World reacts to Terrorist attacks on two Mosques in New Zealand

A critically injured worshipper being evacuated by paramedics from outside one of the targeted Mosques [Twitter]

The world expressed shock and grief after at least 50 people were killed in terrorist attacks at two mosques in Christchurch. New Zealand’s Prime Minister Jacinda Ardern said it was “one of New Zealand’s darkest days.”

People and leaders around the world expressed revulsion at the deadly shooting at two mosques in New Zealand on Friday as some countries revealed that their citizens had been caught up in the bloodshed.

The timing of the shootings in the city of Christchurch, during Friday prayers, and the posting on social media of what appeared to be live, point-of-view video footage of the assault by a gunman added to the distress.

The New Zealand police has strongly warned against dissemination of the graphic video while Facebook has announced it has deleted same.

At least 49 people were killed and more than 20 seriously wounded in the mass shootings.

“It is clear that this can now only be described as a terrorist attack,” New Zealand’s Prime Minister Jacinda Ardern said, adding it marked “one of New Zealand’s darkest days.”

Witness saw young girl shot in the back

One witness, who did not want to be named, told media that he was driving by the mosque but pulled over to help when he saw people lying on the ground outside.

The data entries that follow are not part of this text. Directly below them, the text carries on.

(** * Lemmas: groups *)

Lemma same_refl parent i : uf_ok parent → (i < length parent)%nat → same parent i i.
Proof. intros Hok Hi. destruct (rooted_exists parent i Hok Hi) as (r & Hr & _). by exists r. Qed.
Lemma same_sym parent i j : same parent i j → same parent j i.
Proof. intros (r & H1 & H2). by exists r. Qed.
Lemma same_trans parent i j k : same parent i j → same parent j k → same parent i k.
Proof. intros (r & H1 & H2) (r' & H3 & H4). exists r. split; [done|]. by rewrite (rooted_unique _ _ _ _ H2 H3). Qed.

(** Indices with a common atom among the occurrences [P]. *)
Definition share (P : nat → string → Prop) (i j : nat) : Prop := ∃ a, P i a ∧ P j a.
(** Roots are the classes of the atoms seen, and an owner has its atom. *)
Definition atoms_inv (n : nat) (P : nat → string → Prop) (st : gmap string nat * list nat) : Prop :=
  uf_ok st.2 ∧ length st.2 = n ∧ (∀ a j, st.1 !! a = Some j → P j a) ∧ (∀ i a, P i a → (i < n)%nat ∧ is_Some (st.1 !! a)) ∧
  ∀ i j, (i < n)%nat → (j < n)%nat → same st.2 i j ↔ rtc (share P) i j.
Lemma share_sym P : Symmetric (share P).
Proof. intros i j (a & H1 & H2). by exists a. Qed.
Lemma rtc_share_sym P i j : rtc (share P) i j → rtc (share P) j i.
Proof. induction 1 as [|i k j H _ IH]; [done|]. eapply rtc_r; [exact IH|by apply share_sym]. Qed.
Lemma rtc_share_mono (P Q : nat → string → Prop) i j : (∀ k a, P k a → Q k a) → rtc (share P) i j → rtc (share Q) i j.
Proof. intros H. apply rtc_subrel. intros x y (a & H1 & H2). exists a. auto. Qed.
(** A relation of the union-find that holds of linked indices holds along chains of them. *)
Lemma rtc_same parent n (P : nat → string → Prop) :
  uf_ok parent → length parent = n → (∀ i a, P i a → (i < n)%nat) → (∀ i j, share P i j → same parent i j) →
  ∀ i j, (i < n)%nat → rtc (share P) i j → same parent i j.
Proof.
  intros Hok Hl Hb Hs i j Hi Hr. induction Hr as [i|i k j (a & H1 & H2) _ IH]; [apply same_refl; [done|lia]|].
  eapply same_trans; [apply Hs; by exists a|]. apply IH. by eapply Hb.
Qed.
Lemma atom_step_inv n P st i a :
  (i < n)%nat → atoms_inv n P st → atoms_inv n (λ k b, P k b ∨ (k = i ∧ b = a)) (atom_step i st a).
Proof.
  intros Hi (H1 & H2 & H3 & H4 & H5). destruct st as [owner parent]. cbn [fst snd] in *. unfold atom_step. cbn [fst snd].
  set (P' := λ k b, P k b ∨ (k = i ∧ b = a)). assert (Hb : ∀ k b, P' k b → (k < n)%nat) by (intros k b [Hp|[-> _]]; [by eapply H4|done]).
  assert (Hmono : ∀ k b, P k b → P' k b) by (intros; by left).
  destruct (owner !! a) as [j|] eqn:E.
  - pose proof (H3 _ _ E) as Hj. assert (Hjn : (j < n)%nat) by (by eapply H4). destruct (union_spec parent i j H1) as (U1 & U2 & U3); [lia|lia|].
    assert (Hij : share P' i j) by (exists a; split; [by right|by left]).
    split_and!; cbn [fst snd]; [done|lia|by intros b k Hk; left; apply H3| |].
    + intros k b [Hp|[-> ->]]; [by apply H4|by split; [|exists j]].
    + intros x y Hx Hy. split.
      * rewrite U3 by lia. intros [Hs|[[Hx' Hy']|[Hx' Hy']]].
        -- eapply rtc_share_mono; [exact Hmono|]. by apply H5.
        -- etrans; [eapply rtc_share_mono; [exact Hmono|]; apply H5; [done| |exact Hx']; done|]. eapply rtc_l; [exact Hij|].
           apply rtc_share_sym. eapply rtc_share_mono; [exact Hmono|]. by apply H5.
        -- etrans; [eapply rtc_share_mono; [exact Hmono|]; apply H5; [done| |exact Hx']; done|]. eapply rtc_l; [apply share_sym, Hij|].
           apply rtc_share_sym. eapply rtc_share_mono; [exact Hmono|]. by apply H5.
      * apply (rtc_same _ n P'); [done|lia|done| |done]. intros k l (b & Hk & Hl). pose proof (Hb _ _ Hk). pose proof (Hb _ _ Hl).
        apply U3; [lia|lia|]. destruct Hk as [Hk|[-> ->]], Hl as [Hl|[-> Hl]].
        -- left. apply H5; [done|done|]. apply rtc_once. by exists b.
        -- subst b. right. right. split; [apply H5; [done|done|]; apply rtc_once; by exists a|apply same_refl; [done|lia]].
        -- right. left. split; [apply same_refl; [done|lia]|]. apply H5; [done|done|]. apply rtc_once. by exists a.
        -- left. apply same_refl; [done|lia].
  - split_and!; cbn [fst snd]; [done|done| | |].
    + intros b k [[<- <-]|[_ Hk]]%lookup_insert_Some; [by right|left; by apply H3].
    + intros k b [Hp|[-> ->]]; [split; [by eapply H4|]|split; [done|by rewrite lookup_insert_eq]].
      apply H4 in Hp as [_ ?]. destruct (decide (b = a)) as [->|]; [by rewrite lookup_insert_eq|by rewrite lookup_insert_ne].
    + intros x y Hx Hy. rewrite H5 by done. split; [apply rtc_share_mono; done|].
      intros Hr. apply H5; [done|done|]. revert Hr. apply (rtc_same _ n P'); [done|lia|done| |done].
      intros k l (b & Hk & Hl). pose proof (Hb _ _ Hk). pose proof (Hb _ _ Hl).
      assert (Hno : ∀ m, ¬ P m a) by (intros m [_ [? Hm]]%H4; congruence).
      destruct Hk as [Hk|[-> ->]], Hl as [Hl|[-> Hl]]; [apply H5; [done|done|]; apply rtc_once; by exists b| | |apply same_refl; [done|lia]].
      * subst b. by destruct (Hno k).
      * by destruct (Hno l).
Qed.
Lemma atoms_inv_ext n (P Q : nat → string → Prop) st : (∀ i a, P i a ↔ Q i a) → atoms_inv n P st → atoms_inv n Q st.
Proof.
  intros He (H1 & H2 & H3 & H4 & H5). split_and!; [done|done|intros a j Hj; by apply He, H3|intros i a Hi; by apply H4, He|].
  intros i j Hi Hj. rewrite H5 by done. split; apply rtc_share_mono; intros k a; apply He.
Qed.
Lemma atoms_loop n i atoms P st :
  (i < n)%nat → atoms_inv n P st → atoms_inv n (λ k b, P k b ∨ (k = i ∧ b ∈ atoms)) (foldl (atom_step i) st atoms).
Proof.
  intros Hi. revert P st. induction atoms as [|a atoms IH]; intros P st H; cbn [foldl].
  - eapply atoms_inv_ext; [|exact H]. intros k b. rewrite elem_of_nil. tauto.
  - eapply atoms_inv_ext; [|apply (IH _ _ (atom_step_inv n P st i a Hi H))]. intros k b. cbn beta. rewrite elem_of_cons. tauto.
Qed.
(** The atoms of the facts of a list, by index. *)
Definition has_atom (V : list Fact) (i : nat) (a : string) : Prop := ∃ f, V !! i = Some f ∧ a ∈ keys_of f.
Lemma facts_loop n V done_ st :
  (length done_ + length V <= n)%nat → atoms_inv n (has_atom done_) st →
  atoms_inv n (has_atom (done_ ++ V)) (foldl fact_step st (imap (λ k, pair (length done_ + k)%nat) V)).
Proof.
  revert done_ st. induction V as [|f V IH]; intros dn st Hn H; cbn [imap foldl]; [by rewrite app_nil_r|].
  cbn [length] in Hn. replace (dn ++ f :: V) with ((dn ++ [f]) ++ V) by (by rewrite <- app_assoc).
  replace (imap (compose (λ k, pair (length dn + k)%nat) S) V) with (imap (λ k, pair (length (dn ++ [f]) + k)%nat) V).
  2: { apply imap_ext. intros k x _. cbn. rewrite length_app. cbn. f_equal. lia. }
  apply IH; [rewrite length_app; cbn; lia|]. unfold fact_step. cbn [fst snd]. rewrite Nat.add_0_r.
  eapply atoms_inv_ext; [|apply (atoms_loop n (length dn) (keys_of f) (has_atom dn) st); [lia|exact H]]. intros i a. cbn beta. unfold has_atom. split.
  - intros [(g & Hg & Ha)|[-> Ha]]; [exists g; split; [by apply lookup_app_l_Some|done]|]. exists f. by rewrite list_lookup_middle.
  - intros (g & [Hg|[Hl Hg]]%lookup_app_Some & Ha); [left; by exists g|]. right.
    apply list_lookup_singleton_Some in Hg as [? ->]. split; [lia|done].
Qed.
Lemma linked_spec V :
  uf_ok (linked V) ∧ length (linked V) = length V ∧
  ∀ i j, (i < length V)%nat → (j < length V)%nat → same (linked V) i j ↔ rtc (share (has_atom V)) i j.
Proof.
  unfold linked. pose proof (facts_loop (length V) V [] (∅, seq 0 (length V))) as H. cbn [length app] in H.
  destruct H as (H1 & H2 & _ & _ & H5); [lia| |done].
  split_and!; cbn [fst snd].
  - intros i p Hp. apply lookup_seq in Hp as [-> Hp]. lia.
  - apply length_seq.
  - intros a j. by rewrite lookup_empty.
  - intros i a (f & Hf & _). done.
  - intros i j Hi Hj. split.
    + intros (r & H1 & H2). assert (Hr : ∀ x s, rooted (seq 0 (length V)) x s → x = s).
      { intros x s Hx. destruct Hx as [|x q s Hq Hlt _]; [done|]. apply lookup_seq in Hq as [-> _]. lia. }
      rewrite (Hr _ _ H1), (Hr _ _ H2). done.
    + intros Hr. destruct Hr as [|i k j (a & (f & Hf & _) & _)]; [|done]. exists x. split; constructor; apply lookup_seq; lia.
Qed.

“I was driving by, I saw people lying in the ground so I pulled over and then once I got out of my truck I heard all the gunshots going off,” he said. “So I’m just trying to help them and one guy just looked like he was gone.”

He said he saw a man with a “with his 3 or 4-year-old daughter” who had been shot in the back. 

“He was screaming like get her to the hospital and the ambulance couldn’t come in until it was secured so I just got my truck and loaded up him, and his daughter, and this other guy had been shot in the leg, and took them to the hospital,” he said. 

Australian PM asks for flags to be flown at half-mast

Australian Prime Minister Scott Morrison says he has asked for flags to be flown at half-mast out of respect for those killed in the attack.

“Australians stand with all New Zealanders today during this is dark time where hate and violence has stolen their peace and innocence. Kia kaha (stay strong),” Morrison tweeted earlier.

“New Zealand, like Australia, is home to people from all faiths, cultures and backgrounds. There is absolutely no place in either of our countries for the hatred and intolerance that has bred this extremist, terrorist violence and we condemn it,” he added.

What’s known about the suspects: New Zealand police say they have arrested three men and one woman. One man has already been charged with murder. An account believed to belong to one of the attackers featured a link to an 87-page manifesto filled with anti-immigrant, anti-Muslim ideas.

Attacker posted 87-page “anti-immigrant, anti-Muslim” manifesto

So far, police have arrested four people in connection with the attack on two Christchurch mosques — three men and one woman.

In a social media post just before the attack, an account that is believed to belong to one of the attackers posted a link to an 87-page manifesto that was filled with anti-immigrant, anti-Muslim ideas and explanations for an attack. The manifesto was not signed.

A journalist Anna Burns-Francis told media houses at least one of the shooters is believed to be an Australian national, while a witness from the scene described a man “white, aged in his 30s or 40s and wearing a uniform.”